Opinion
May 3, 1973
Determination of respondent Commissioner, dated November 23, 1971, that the landlord had not violated subdivision d of section Y51-10.0 of the Administrative Code, unanimously confirmed, without costs and without disbursements. In confirming the determination by the Commissioner, we note that the proceeding was improperly transferred by Special Term to this court.
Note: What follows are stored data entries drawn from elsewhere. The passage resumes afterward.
(** * PipeWire monitor: graph interpretation and consistency checks

    A shallow embedding of [pipe_wire_monitor.py].  The program reads a
    JSON dump of the PipeWire graph and probes it with Python's dynamic
    operations ([in], [.get], subscription, iteration, [==], truth
    testing).  The embedding keeps those operations as they behave on the
    objects [json.loads] produces, including the exception each one raises
    on an operand of the wrong type, so that statements about "never
    raises" can be decided on the code. *)

From Stdlib Require Import ZArith List String Ascii Bool Lia.
From Stdlib Require Import Floats.SpecFloat.
From Stdlib Require Import Permutation.
Import ListNotations.

Local Open Scope Z_scope.
Local Open Scope string_scope.
Local Open Scope list_scope.

(** ** Exceptions and the error monad *)

(** The exception classes the monitored operations can raise. *)
Inductive exn : Type :=
| KeyError
| TypeError
| AttributeError
| IndexError.

(** A computation either returns normally or raises. *)
Inductive res (A : Type) : Type :=
| Ok (a : A)
| Raise (e : exn).

Arguments Ok {A} a.
Arguments Raise {A} e.

Definition bind {A B : Type} (m : res A) (k : A -> res B) : res B :=
  match m with
  | Ok a => k a
  | Raise e => Raise e
  end.

Notation "x <- m ;; k" := (bind m (fun x => k))
  (at level 61, m at next level, right associativity).

Definition returns {A : Type} (m : res A) : Prop := exists a, m = Ok a.

(** ** Python values produced by [json.loads] *)

(** [VDict] holds the items of a dict in insertion order; lookups take the
    first binding of a key, which is the only one when keys are distinct.
    Floats are IEEE values in the mantissa/exponent form of [spec_float].
    Every proof below goes by case analysis or by induction on a list of
    values, so no nested eliminator is generated. *)
Unset Elimination Schemes.
Inductive value : Type :=
| VNone
| VBool (b : bool)
| VInt (z : Z)
| VFloat (f : spec_float)
| VStr (s : string)
| VList (l : list value)
| VDict (d : list (string * value)).
Set Elimination Schemes.

(** *** Numbers *)

(** The numeric reading shared by [bool], [int] and [float]:
    [NFin m e] stands for [m * 2^e]. *)
Inductive num : Type :=
| NFin (m e : Z)
| NInf (negative : bool)
| NNan.

Definition num_of_float (f : spec_float) : num :=
  match f with
  | S754_zero _ => NFin 0 0
  | S754_infinity s => NInf s
  | S754_nan => NNan
  | S754_finite s m e => NFin (if s then Z.neg m else Z.pos m) e
  end.

Definition num_of (v : value) : option num :=
  match v with
  | VBool b => Some (NFin (Z.b2z b) 0)
  | VInt z => Some (NFin z 0)
  | VFloat f => Some (num_of_float f)
  | _ => None
  end.

(** Exact comparison of [m1 * 2^e1] with [m2 * 2^e2]: both are scaled to
    the smaller exponent.  Python compares an int with a float exactly. *)
Definition fin_eqb (m1 e1 m2 e2 : Z) : bool :=
  let e := Z.min e1 e2 in
  (m1 * 2 ^ (e1 - e) =? m2 * 2 ^ (e2 - e))%Z.

Definition num_eqb (a b : num) : bool :=
  match a, b with
  | NFin m1 e1, NFin m2 e2 => fin_eqb m1 e1 m2 e2
  | NInf s, NInf t => Bool.eqb s t
  | _, _ => false
  end.

Definition is_nan (v : value) : bool :=
  match v with
  | VFloat S754_nan => true
  | _ => false
  end.

(** *** Dict items *)

Fixpoint dict_get (k : string) (d : list (string * value)) : option value :=
  match d with
  | [] => None
  | (k', v) :: d' => if String.eqb k k' then Some v else dict_get k d'
  end.

Definition dict_has (k : string) (d : list (string * value)) : bool :=
  match dict_get k d with
  | Some _ => true
  | None => false
  end.

Fixpoint str_mem (k : string) (l : list string) : bool :=
  match l with
  | [] => false
  | k' :: l' => String.eqb k k' || str_mem k l'
  end.

(** The distinct keys of a dict, in insertion order. *)
Fixpoint dict_keys_from (seen : list string) (d : list (string * value))
  : list string :=
  match d with
  | [] => []
  | (k, _) :: d' =>
      if str_mem k seen then dict_keys_from seen d'
      else k :: dict_keys_from (k :: seen) d'
  end.

Definition dict_keys (d : list (string * value)) : list string :=
  dict_keys_from [] d.

(** *** Equality *)

(** [py_eq a b] is Python's [a == b].  Inside a list or a dict the
    elements are compared with the identity shortcut ([x is y or x == y]);
    [json.loads] maps every NaN literal to one float object, so the
    shortcut makes NaN elements agree, and it changes nothing else since
    [==] is reflexive on everything but NaN. *)
Fixpoint py_eq (a b : value) : bool :=
  match a with
  | VNone => match b with VNone => true | _ => false end
  | VStr s => match b with VStr t => String.eqb s t | _ => false end
  | VList la =>
      match b with
      | VList lb =>
          (fix elems (xs ys : list value) {struct xs} : bool :=
             match xs, ys with
             | [], [] => true
             | x :: xs', y :: ys' =>
                 ((is_nan x && is_nan y) || py_eq x y) && elems xs' ys'
             | _, _ => false
             end) la lb
      | _ => false
      end
  | VDict da =>
      match b with
      | VDict db =>
          Nat.eqb (List.length (dict_keys da)) (List.length (dict_keys db))
          && (fix items (seen : list string) (xs : list (string * value))
                {struct xs} : bool :=
                match xs with
                | [] => true
                | (k, x) :: xs' =>
                    (if str_mem k seen then true
                     else match dict_get k db with
                          | Some y => (is_nan x && is_nan y) || py_eq x y
                          | None => false
                          end)
                    && items (k :: seen) xs'
                end) [] da
      | _ => false
      end
  | VBool _ | VInt _ | VFloat _ =>
      match num_of a, num_of b with
      | Some x, Some y => num_eqb x y
      | _, _ => false
      end
  end.

(** [x is y or x == y], the comparison used for dict keys, set members and
    container elements. *)
Definition py_same (a b : value) : bool :=
  (is_nan a && is_nan b) || py_eq a b.

(** The float [1.0]. *)
Definition unity : value := VFloat (S754_finite false 4503599627370496 (-52)).
Inductive Event : Type :=
| EvClientGet (name : string)
| EvRequestLease (node : Node) (duration : Z)
| EvGetLease (node : Node)
| EvInvalidateLease (node : Node)
| EvNow
| EvLog (entry : LogEntry).

(** What a run leaves behind: the calls made, the state of the cluster, and
    the value returned ([None] when the program panicked). *)
Record Outcome (W A : Type) : Type := {
  trace : list Event;
  final : W;
  result : option A
}.

Arguments trace {W A} _.
Arguments final {W A} _.
Arguments result {W A} _.

Definition after {W A : Type} (e : Event) (o : Outcome W A) : Outcome W A :=
  {| trace := e :: trace o; final := final o; result := result o |}.

Fixpoint run {W A : Type} (c : Cluster W) (p : Prog A) (w : W) : Outcome W A :=
  match p with
  | Ret a => {| trace := []; final := w; result := Some a |}
  | Panic => {| trace := []; final := w; result := None |}
  | ClientGet name k =>
      let (r, w') := client_Get c name w in
      after (EvClientGet name) (run c (k r) w')
  | RequestLease node d k =>
      let (r, w') := lease_RequestLease c node d w in
      after (EvRequestLease node d) (run c (k r) w')
  | GetLease node k =>
      let (r, w') := lease_GetLease c node w in
      after (EvGetLease node) (run c (k r) w')
  | InvalidateLease node k =>
      let (r, w') := lease_InvalidateLease c node w in
      after (EvInvalidateLease node) (run c (k r) w')
  | Now k =>
      let (t, w') := time_Now c w in
      after EvNow (run c (k t) w')
  | Log entry k => after (EvLog entry) (run c k w)
  end.

(** The calls that write to the lease store. *)
Definition isStoreWrite (e : Event) : bool :=
  match e with
  | EvRequestLease _ _ | EvInvalidateLease _ => true
  | _ => false
  end.

Definition storeWrites (t : list Event) : list Event :=
  List.filter isStoreWrite t.

(** ** An in-memory cluster *)

(** Modelled from the spec: the LeaseStore of medik8s/common is not part of
    the sources; section 6 gives its contract.  [requestLease] creates or
    renews and fails with [AlreadyHeldError] when another holder's lease is
    still valid; [getLease] fails with a NotFound error when the lease is
    absent; [invalidateLease] deletes and is a no-op on an absent lease.
    [acquireTime] is set at creation and kept by a renewal. *)
Module MemStore.

Record World : Type := {
  nodes : gset string;
  leases : gmap string Lease;
  clock : Z;
  tick : Z
}.

Definition notFound (what : string) : error :=
  StatusError StatusReasonNotFound what.

Definition get (name : string) (w : World) : (Node + error) * World :=
  if decide (name ∈ nodes w)
  then (inl {| NodeName := name |}, w)
  else (inr (notFound "nodes"), w).

Definition leaseValid (l : Lease) (now : Z) : bool :=
  match RenewTime (LSpec l), LeaseDurationSeconds (LSpec l) with
  | Some renew, Some seconds => now <=? renew + seconds * Duration.Second
  | _, _ => false
  end.

Definition withLeases (w : World) (ls : gmap string Lease) : World :=
  {| nodes := nodes w; leases := ls; clock := clock w; tick := tick w |}.
(** An entry with no author and one whose author starts with a digit. *)
Definition anonymous := Thesis "" "1999" "T" "Adv" "Aff" "MS" "".
Definition three_m := Thesis "3M Research" "2004" "T" "Adv" "Aff" "PhD" "".



(** * Proofs *)

Arguments MAX_DOC : simpl never.

Ltac div_lia := zify; Z.to_euclidean_division_equations; lia.

(** ** Lines in groups of eight *)

(** Induction over a file one group at a time: the files of fewer than
    eight lines, then a group of eight in front of a file. *)
Lemma groups_ind {A} (P : list A -> Prop) :
  (forall l, (length l < 8)%nat -> P l) ->
  (forall a y t ad af d u sep rest, P rest ->
     P (a :: y :: t :: ad :: af :: d :: u :: sep :: rest)) ->
  forall l, P l.
Proof.
  intros Hshort Hgroup l.
  remember (length l) as n eqn:Hn. revert l Hn.
  induction n as [n IH] using lt_wf_ind. intros l Hn.
  destruct (decide (length l < 8)%nat) as [Hlt|Hge]; [by apply Hshort|].
  do 8 (destruct l as [|? l]; [simpl in *; lia|]).
  apply Hgroup. eapply IH; [|reflexivity]. simpl in *. lia.
Qed.

Lemma records_length lines :
  length (records lines) = ((length lines + 1) / 8)%nat.
Proof.
  induction lines as [l Hl|a y t ad af d u sep rest IH] using groups_ind.
  - do 8 (try destruct l as [|? l]); simpl in Hl; try lia; reflexivity.
  - cbn [records length]. rewrite IH. div_lia.
Qed.
(** * Snap & Solve: the expression extraction and evaluation pipeline

    A shallow embedding of the two service files of the repository,

    - [src/services/geminiService.ts]  (module [GeminiService]: the extractor
      and the remote evaluator), and
    - the JavaScript service of [src/unnamed/part_000]  (module
      [LocalService]: the extractor with output cleaning and the local
      evaluator built on [new Function]),

    together with the part of the JavaScript runtime they call: strings of
    UTF-16 code units, the regular expressions the code uses, IEEE 754
    binary64 numbers, [Number.prototype.toString], [Number], [parseFloat] and
    the evaluation of a function body made of arithmetic text. *)

From Stdlib Require Import ZArith NArith List Bool String Ascii Lia.
Import ListNotations.



(* ================================================================== *)
(** * Strings *)
(* ================================================================== *)

(** A JavaScript string is a sequence of UTF-16 code units. *)
Definition code_unit := N.
Definition jstring := list code_unit.

Definition chr (a : ascii) : code_unit := N_of_ascii a.

(** [js "abc"] is the JavaScript string literal with the same ASCII text. *)
Definition js (s : string) : jstring := map N_of_ascii (list_ascii_of_string s).

Definition is_char (a : ascii) (c : code_unit) : bool := N.eqb c (chr a).

(** ** Character classes of the regular expressions in the source *)

(** [[0-9]] *)
Definition is_digit (c : code_unit) : bool :=
  (N.leb (chr "0") c) && (N.leb c (chr "9")).

(** [[+\-*/]], also written [[*\/+\-]] *)
Definition is_operator (c : code_unit) : bool :=
  is_char "+" c || is_char "-" c || is_char "*" c || is_char "/" c.

(** [\s]: ECMAScript WhiteSpace and LineTerminator code points. *)
Definition is_line_terminator (c : code_unit) : bool :=
  N.eqb c 0x0A || N.eqb c 0x0D || N.eqb c 0x2028 || N.eqb c 0x2029.

Definition is_white_space (c : code_unit) : bool :=
  N.eqb c 0x09 || N.eqb c 0x0B || N.eqb c 0x0C || N.eqb c 0x20 ||
  N.eqb c 0xA0 || N.eqb c 0x1680 ||
  (N.leb 0x2000 c && N.leb c 0x200A) ||
  N.eqb c 0x202F || N.eqb c 0x205F || N.eqb c 0x3000 || N.eqb c 0xFEFF.

Definition is_space (c : code_unit) : bool :=
  is_white_space c || is_line_terminator c.

(** [[0-9.+\-*/()]] : the class kept by the extractor of [LocalService]. *)
Definition is_expression_char (c : code_unit) : bool :=
  is_digit c || is_char "." c || is_operator c || is_char "(" c || is_char ")" c.

(** [[0-9.+\-*/\s()]] : the class kept by the extractor of [GeminiService]
    and by the first guard of the local evaluator. *)
Definition is_allowed_char (c : code_unit) : bool :=
  is_expression_char c || is_space c.

(** ** String methods *)

Fixpoint drop_while (p : code_unit -> bool) (s : jstring) : jstring :=
  match s with
  | [] => []
  | c :: r => if p c then drop_while p r else s
  end.

Fixpoint take_while (p : code_unit -> bool) (s : jstring) : jstring :=
  match s with
  | [] => []
  | c :: r => if p c then c :: take_while p r else []
  end.

(** [String.prototype.trim] *)
Definition trimStart (s : jstring) : jstring := drop_while is_space s.
Definition trimEnd (s : jstring) : jstring := rev (drop_while is_space (rev s)).
Definition trim (s : jstring) : jstring := trimEnd (trimStart s).

(** [String.prototype.startsWith] *)
Fixpoint startsWith (s prefix : jstring) {struct prefix} : bool :=
  match prefix, s with
  | [], _ => true
  | p :: prefix', c :: s' => N.eqb c p && startsWith s' prefix'
  | _ :: _, [] => false
  end.
Arguments startsWith s prefix : simpl never.

(** [re.test(s)] for a regular expression that is one character class. *)
Definition test_class (p : code_unit -> bool) (s : jstring) : bool := existsb p s.

(** [s.replace(/[^...]/g, '')]: delete every character outside the class. *)
Definition keep_class (p : code_unit -> bool) (s : jstring) : jstring := filter p s.

(** [s.replace(/\s+/g, '')] *)
Definition remove_spaces (s : jstring) : jstring := filter (fun c => negb (is_space c)) s.

(** [/[*\/+\-]{2,}/.test(s)]: two operator characters next to each other. *)
Fixpoint has_operator_run (s : jstring) : bool :=
  match s with
  | a :: (b :: _) as r => (is_operator a && is_operator b) || has_operator_run r
  | _ => false
  end.

(** ** The label pattern [/(expression|result|answer)[:\-]?\s*/gi] *)

(** Canonicalisation of the [i] flag (no [u] flag): a code unit is compared
    through its upper case, and a non-ASCII code unit never folds to an ASCII
    one, so for the ASCII words of the pattern only ASCII letters fold. *)
Definition canonicalize (c : code_unit) : code_unit :=
  if N.leb (chr "a") c && N.leb c (chr "z") then (c - 32)%N else c.

(** The rest of [s] after the word [w], compared case-insensitively. *)
Fixpoint match_word (w s : jstring) : option jstring :=
  match w, s with
  | [], _ => Some s
  | p :: w', c :: s' =>
      if N.eqb (canonicalize c) (canonicalize p) then match_word w' s' else None
  | _ :: _, [] => None
  end.

(** The alternation, tried from left to right. *)
Fixpoint match_alternatives (ws : list jstring) (s : jstring) : option (nat * jstring) :=
  match ws with
  | [] => None
  | w :: ws' =>
      match match_word w s with
      | Some rest => Some (List.length w, rest)
      | None => match_alternatives ws' s
      end
  end.

Definition label_words : list jstring := [js "expression"; js "result"; js "answer"].

(** Length of the match of the label pattern at the head of [s], if any. Both
    [[:\-]?] and [\s*] are greedy and nothing follows them, so no
    backtracking takes place. *)
Definition match_label (s : jstring) : option nat :=
  match match_alternatives label_words s with
  | None => None
  | Some (n, rest) =>
      let '(n1, rest1) :=
        match rest with
        | c :: r => if is_char ":" c || is_char "-" c then (1, r) else (0, rest)
        | [] => (0, rest)
        end in
      Some (n + n1 + List.length (take_while is_space rest1))%nat
  end.

(** [s.replace(re, '')] for a global pattern given by its match length at
    each position: the scan resumes after each match; [skip] counts the
    characters of the current match still to delete. *)
Fixpoint delete_matches (m : jstring -> option nat) (skip : nat) (s : jstring) : jstring :=
  match s with
  | [] => []
  | c :: r =>
      match skip with
      | S k => delete_matches m k r
      | O =>
          match m s with
          | Some (S n) => delete_matches m n r
          | _ => c :: delete_matches m 0 r
          end
      end
  end.

Definition strip_labels (s : jstring) : jstring := delete_matches match_label 0 s.

(* ================================================================== *)
(** * Completions: normal return or thrown exception *)
(* ================================================================== *)

Inductive error : Type :=
  | SyntaxError      (* raised when a function body does not parse *)
  | TypeError        (* raised at run time: call of a non-function, method of undefined *)
  | RequestFailed.   (* the model client rejected the request *)

Inductive completion (A : Type) : Type :=
  | Return (a : A)
  | Throw (e : error).
Arguments Return {A} a.
Arguments Throw {A} e.

Definition bind {A B : Type} (c : completion A) (k : A -> completion B) : completion B :=
  match c with
  | Return a => k a
  | Throw e => Throw e
  end.

Notation "x <- c ;; k" := (bind c (fun x => k))
  (at level 61, c at next level, right associativity).

(** [try { body } catch (error) { handler }] *)
Definition try_catch {A : Type} (body : completion A) (handler : error -> completion A)
  : completion A :=
  match body with
  | Return a => Return a
  | Throw e => handler e
  end.

(* ================================================================== *)
(** * Numbers: IEEE 754 binary64 *)
(* ================================================================== *)

Module Float64.
Local Open Scope Z_scope.

(** The Number type. [Finite neg m e] is the value [(-1)^neg * m * 2^e]. *)
Inductive number : Type :=
  | NaN
  | Infinity (neg : bool)
  | Zero (neg : bool)
  | Finite (neg : bool) (m : positive) (e : Z).

Definition isNaN (x : number) : bool :=
  match x with NaN => true | _ => false end.

(** The global [isFinite], on a value that is already a Number. *)
Definition isFinite (x : number) : bool :=
  match x with Zero _ | Finite _ _ _ => true | _ => false end.

Definition number_eqb (x y : number) : bool :=
  match x, y with
  | NaN, NaN => true
  | Infinity a, Infinity b => Bool.eqb a b
  | Zero a, Zero b => Bool.eqb a b
  | Finite a m e, Finite b m' e' => Bool.eqb a b && Pos.eqb m m' && Z.eqb e e'
  | _, _ => false
  end.

(** [Number.MAX_VALUE = (2^53 - 1) * 2^971] *)
Definition MAX_VALUE : Z := (2 ^ 53 - 1) * 2 ^ 971.

(** ** Rounding a positive rational [p / q] to the nearest Number, ties to
       even *)

(** [(p / q) / 2^e] as a fraction. *)
Definition scale2 (p q e : Z) : Z * Z :=
  if 0 <=? e then (p, q * 2 ^ e) else (p * 2 ^ (- e), q).

(** [floor (log2 (p / q))] *)
Definition floor_log2 (p q : Z) : Z :=
  let l := Z.log2 p - Z.log2 q in
  let '(n, d) := scale2 p q l in
  if d <=? n then l else l - 1.

(** The integer nearest to [n / d], ties to the even one. *)
Definition round_half_even (n d : Z) : Z :=
  let m := n / d in
  let r2 := 2 * (n mod d) in
  if r2 <? d then m
  else if d <? r2 then m + 1
  else if Z.even m then m else m + 1.

(** [n * 2^e] as a fraction. *)
Definition dyadic (n e : Z) : Z * Z :=
  if 0 <=? e then (n * 2 ^ e, 1) else (n, 2 ^ (- e)).

(** The exponent of the binade is [floor_log2 - 52], not below that of the
    subnormal numbers; a significand rounded up to [2^53] moves to the next
    binade; a rounded value above [MAX_VALUE] overflows to infinity. *)
Definition round (neg : bool) (p q : Z) : number :=
  let e := Z.max (floor_log2 p q - 52) (-1074) in
  let '(n, d) := scale2 p q e in
  let m := round_half_even n d in
  let '(m, e) := if m =? 2 ^ 53 then (2 ^ 52, e + 1) else (m, e) in
  match m with
  | Zpos mp =>
      let '(pm, qm) := dyadic m e in
      if MAX_VALUE * qm <? pm then Infinity neg else Finite neg mp e
  | _ => Zero neg
  end.

(** ** Arithmetic: the exact result, rounded *)

Definition opp (x : number) : number :=
  match x with
  | NaN => NaN
  | Infinity s => Infinity (negb s)
  | Zero s => Zero (negb s)
  | Finite s m e => Finite (negb s) m e
  end.

Definition signed (s : bool) (m : positive) : Z := if s then Zneg m else Zpos m.

Definition add (x y : number) : number :=
  match x, y with
  | NaN, _ | _, NaN => NaN
  | Infinity a, Infinity b => if Bool.eqb a b then Infinity a else NaN
  | Infinity a, _ => Infinity a
  | _, Infinity b => Infinity b
  | Zero a, Zero b => Zero (a && b)
  | Zero _, Finite _ _ _ => y
  | Finite _ _ _, Zero _ => x
  | Finite s1 m1 e1, Finite s2 m2 e2 =>
      let e := Z.min e1 e2 in
      let n := signed s1 m1 * 2 ^ (e1 - e) + signed s2 m2 * 2 ^ (e2 - e) in
      if n =? 0 then Zero false
      else let '(p, q) := dyadic (Z.abs n) e in round (n <? 0) p q
  end.

Definition sub (x y : number) : number := add x (opp y).

Definition mul (x y : number) : number :=
  match x, y with
  | NaN, _ | _, NaN => NaN
  | Infinity _, Zero _ | Zero _, Infinity _ => NaN
  | Infinity a, Infinity b | Infinity a, Finite b _ _ | Finite a _ _, Infinity b =>
      Infinity (xorb a b)
  | Zero a, Zero b | Zero a, Finite b _ _ | Finite a _ _, Zero b => Zero (xorb a b)
  | Finite s1 m1 e1, Finite s2 m2 e2 =>
      let '(p, q) := dyadic (Zpos m1 * Zpos m2) (e1 + e2) in round (xorb s1 s2) p q
  end.

Definition div (x y : number) : number :=
  match x, y with
  | NaN, _ | _, NaN => NaN
  | Infinity _, Infinity _ | Zero _, Zero _ => NaN
  | Infinity a, Zero b | Infinity a, Finite b _ _ | Finite a _ _, Zero b =>
      Infinity (xorb a b)
  | Zero a, Infinity b | Finite a _ _, Infinity b | Zero a, Finite b _ _ =>
      Zero (xorb a b)
  | Finite s1 m1 e1, Finite s2 m2 e2 =>
      let '(p, q) := scale2 (Zpos m1) (Zpos m2) (e2 - e1) in round (xorb s1 s2) p q
  end.

(** The Number nearest to the decimal [d * 10^x], for [0 <= d]. *)
Definition of_decimal (neg : bool) (d x : Z) : number :=
  if 0 <=? x then round neg (d * 10 ^ x) 1 else round neg d (10 ^ (- x)).

End Float64.
Export Float64.

(* ================================================================== *)
(** * Numbers and strings *)
(* ================================================================== *)

Local Open Scope Z_scope.

(** ** Decimal digits *)

Definition digit_char (d : Z) : code_unit := (chr "0" + Z.to_N d)%N.
Definition digit_value (c : code_unit) : Z := Z.of_N (c - chr "0").

(** The value of a digit string in base [b] (digits are taken as they are:
    callers pass characters of the right class). *)
Definition digits_value_base (b : Z) (ds : jstring) : Z :=
  fold_left (fun a c => b * a + digit_value c) ds 0.
Definition digits_value : jstring -> Z := digits_value_base 10.

Fixpoint digits_fuel (fuel : nat) (n : Z) (acc : jstring) : jstring :=
  match fuel with
  | O => acc
  | S f =>
      let acc' := digit_char (n mod 10) :: acc in
      if n / 10 =? 0 then acc' else digits_fuel f (n / 10) acc'
  end.

(** The decimal digits of [n >= 0], most significant first. *)
Definition decimal_digits (n : Z) : jstring :=
  digits_fuel (S (Z.to_nat (Z.log2 n))) n [].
Section Y51-9.0 (subd. a, par. [1]; subd. b) of the Administrative Code provides that an article 78 proceeding brought to review a final determination of a city rental agency be commenced in the Supreme Court, and that that court is given jurisdiction to set aside such order, in whole or in part, if it be established to the satisfaction of that court that the order is not in accordance with law, or is arbitrary or capricious. Provision is also therein made for review on appeal from any judgment of the Supreme Court. Hence, Special Term should have determined the matter on the merits. However, even if a proceeding is improperly transferred to this court, the court has the power to dispose of the issues ( Matter of 125 Bar Corp. v. State Liq. Auth., 24 N.Y.2d 174, 180; Matter of Willow Garden Apts. v. Riker, 36 A.D.2d 892; Matter of Fasani v. Rappaport, 30 A.D.2d 588). We have therefore considered the petition on the merits and have concluded that the determination of respondent Commissioner should be confirmed.
Concur — Stevens, P.J., Markewich, Murphy, Steuer and Capozzoli, JJ.